At the CVB, marketing/communications director Hannah Smith echoes the thought. For a city of its size, Athens can boast restaurants with “nationally known local chefs doing creative things with local products,” she says.
“Several very famous bands got their start here, including REM, the B52’s and Widespread Panic,” Smith reports. “In fact, we’ve become so well-known as a music center that many groups have moved here.”
“There are 400 bands living and working here—and 75 music venues,” says Sandy Turner, the city’s public information officer. “The city of Austin, Texas, is 10 times bigger than Athens, and has the same number of groups.”
Although it’s called The Classic City, with 16 vintage neighborhoods on the National Register, Athens is hardly living in the past. In fact, in a move yielding considerable economies in government, area residents voted to make the Unified Government of Athens-Clarke County the 28th consolidated city-county government in the U.S. It’s a good talking point for businesses considering relocation. “There’s only one government entity to work with,” Turner says.

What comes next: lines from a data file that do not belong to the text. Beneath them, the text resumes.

(** X20: subsampling uses more than half of the point budget and wastes
    no stride.  When the header declares more points than [maxPoints] and
    the buffer holds all the declared records, the number of loaded
    points is more than half of [maxPoints] and at most [maxPoints] (so a
    file one point over the budget loads about half of it), and every
    smaller stride would exceed the budget. *)
Theorem subsampling_uses_budget (Math_cos : float -> float) (this : LASParser)
    (h : LASHeader) :
  parseHeader (buffer_of this) = Ok h ->
  0 < maxPoints this ->
  maxPoints this < numberOfPoints h ->
  12 <= pointDataRecordLength h ->
  offsetToPointData h + numberOfPoints h * pointDataRecordLength h
    <= byteLength (buffer_of this) ->
  exists d pts,
    parsePoints Math_cos this h = Ok (d, pts) /\
    maxPoints this < 2 * loadedPoints d /\
    loadedPoints d <= maxPoints this /\
    2 <= stride (numberOfPoints h) (maxPoints this) /\
    forall s : Z, 0 < s < stride (numberOfPoints h) (maxPoints this) ->
      maxPoints this < Num.ceil_div (numberOfPoints h) s.
Proof.
  intros Hhdr Hmax Hover Hrec12 Hall.
  pose proof (parseHeader_wf _ _ Hhdr) as [Hoff Hrec].
  pose proof (parseHeader_count_nonneg _ _ Hhdr) as HN.
  destruct (parsePoints_spec Math_cos this h Hoff Hrec Hmax)
    as (d & pts & Hrun & Hloaded & _).
  exists d, pts. split; [done|].
  rewrite Hloaded, (retained_full_buffer this h Hoff Hrec12 Hmax HN Hall).
  set (N := numberOfPoints h) in *. set (M := maxPoints this) in *.
  assert (Hstride : stride N M = Num.ceil_div N M).
  { unfold stride. destruct (Z.gtb_spec N M); [done | lia]. }
  rewrite Hstride.
  pose proof (ceil_div_spec N M Hmax) as HcM.
  set (step := Num.ceil_div N M) in *.
  assert (Hstep : 2 <= step) by nia.
  pose proof (ceil_div_spec N step ltac:(lia)) as Hc.
  set (count := Num.ceil_div N step) in *.
  split; [|split; [|split]].
  - nia.
  - nia.
  - done.
  - intros s Hs. pose proof (ceil_div_spec N s ltac:(lia)) as Hcs. nia.
Qed.

Lemma subsampling_uses_budget_witness :
  exists d pts,
    parsePoints Sample.cos_at_equator (new_LASParser Sample.five_points (Some 4))
      (Sample.parsed12 5) = Ok (d, pts) /\
    4 < 2 * loadedPoints d /\ loadedPoints d <= 4.
Proof.
  destruct (subsampling_uses_budget Sample.cos_at_equator
              (new_LASParser Sample.five_points (Some 4)) (Sample.parsed12 5))
    as (d & pts & Hrun & Hlow & Hhigh & _).
  - vm_compute. reflexivity.
  - simpl. lia.
  - simpl. lia.
  - simpl. lia.
  - vm_compute. discriminate.
  - exists d, pts. split; [exact Hrun|]. split; [exact Hlow | exact Hhigh].
Defined.

(** ** The heap after any run of [decompressLaz] *)

Section PointLoopComplete.

Variable module : LazPerf.

(** When the engine stages all the records and the output has room for
    them, the point loop completes. *)
Lemma pointLoop_complete (id : nat) (ptr : Z) (len off : nat) (n : nat) :
  forall (i : nat) (out : list byte) (m : machine module) (o : LASZip module)
         (recs : list (list byte)),
  objects module m !! id = Some o ->
  stagedRecords module o (HEAPU8 module m) ptr len n = Ok recs ->
  (off + (i + n) * len <= length out)%nat ->
  exists out' m', pointLoop module id ptr len off n i out m = (Ok out', m').
Proof.
  induction n as [|n IH]; intros i out m o recs Ho H Hfit; simpl in H.
  - simpl. unfold mret. eauto.
  - simpl. unfold mbind at 1, laszip_getPoint, with_object. rewrite Ho.
    destruct (LASZip_getPoint module o (HEAPU8 module m) ptr) as [[o' hp']|e0];
      [|done].
    simpl in H. unfold update_object. unfold mbind at 1, read_heap. simpl.
    unfold mbind at 1, lift.
    destruct (typed_set out (heap_view hp' ptr len) (off + i * len)) as [out1|e1] eqn:Hset.
    + apply typed_set_take in Hset as (_ & Hlen1 & _).
      destruct (stagedRecords module o' hp' ptr len n) as [rest|e2] eqn:Hrest;
        [|done].
      eapply (IH (S i) out1); [simpl; apply lookup_insert_eq | exact Hrest | lia].
    + exfalso. unfold typed_set in Hset. rewrite heap_view_length in Hset.
      destruct (Nat.ltb_spec (length out) (off + i * len + len)); [lia | done].
Qed.

End PointLoopComplete.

Still, says Chamber of Commerce president/CEO Doc Eldridge, “The biggest economic event in my time was when we finally got a medical school here.” UGA has entered a medical partnership with Georgia Health Sciences University at the venerable Medical College of Georgia in Augusta. The UGA affiliate opened in 2010 with two upper classes of 40 students each, expanding to a full four-year program this August and eventually to 60 students per class.
It couldn’t have happened at a better time. Georgia is one of the 10 fastest-growing states and already has a severe physician shortage. GHSU is designed to emphasize small group learning and student/teacher interaction and “allows for innovative teaching opportunities,” according to spokesperson Alison Bracewell McCullick.
The medical campus is on the site of a former U.S. Navy school, conveniently located near the city’s two hospitals, St. Mary’s and the Athens Regional Medical Center. Both chose to open intern and residency programs.
A decade ago, in addition to its general services, St. Mary’s began focusing emphasis on five medical specialties most needed in the area. The reason, as public relations manager Mark Ralston explains it: “We are in the belt buckle of the heart and stroke belt of Georgia.”
St. Mary’s also established a Children’s Specialty Services Clinic, where specialists regularly schedule appointments. In general, Ralston reports, the goal is to improve and upgrade all services. “We have dedicated ourselves to being excellent. Our CEO says, ‘Average is not good enough.’”
This may have been a factor in the “huge influx of doctors” in the last few years, as he also reports. And it may play a part in the influx of jobs. Caterpillar, Inc., for instance, is building a new construction equipment manufacturing facility in the area, with a projected labor force of 1,400 by 2020, plus 2,800 supply-chain-related jobs.
The combination of all of the above leads the Chamber of Commerce’s Doc Eldridge to proclaim: “It’s a wonderful place to live.”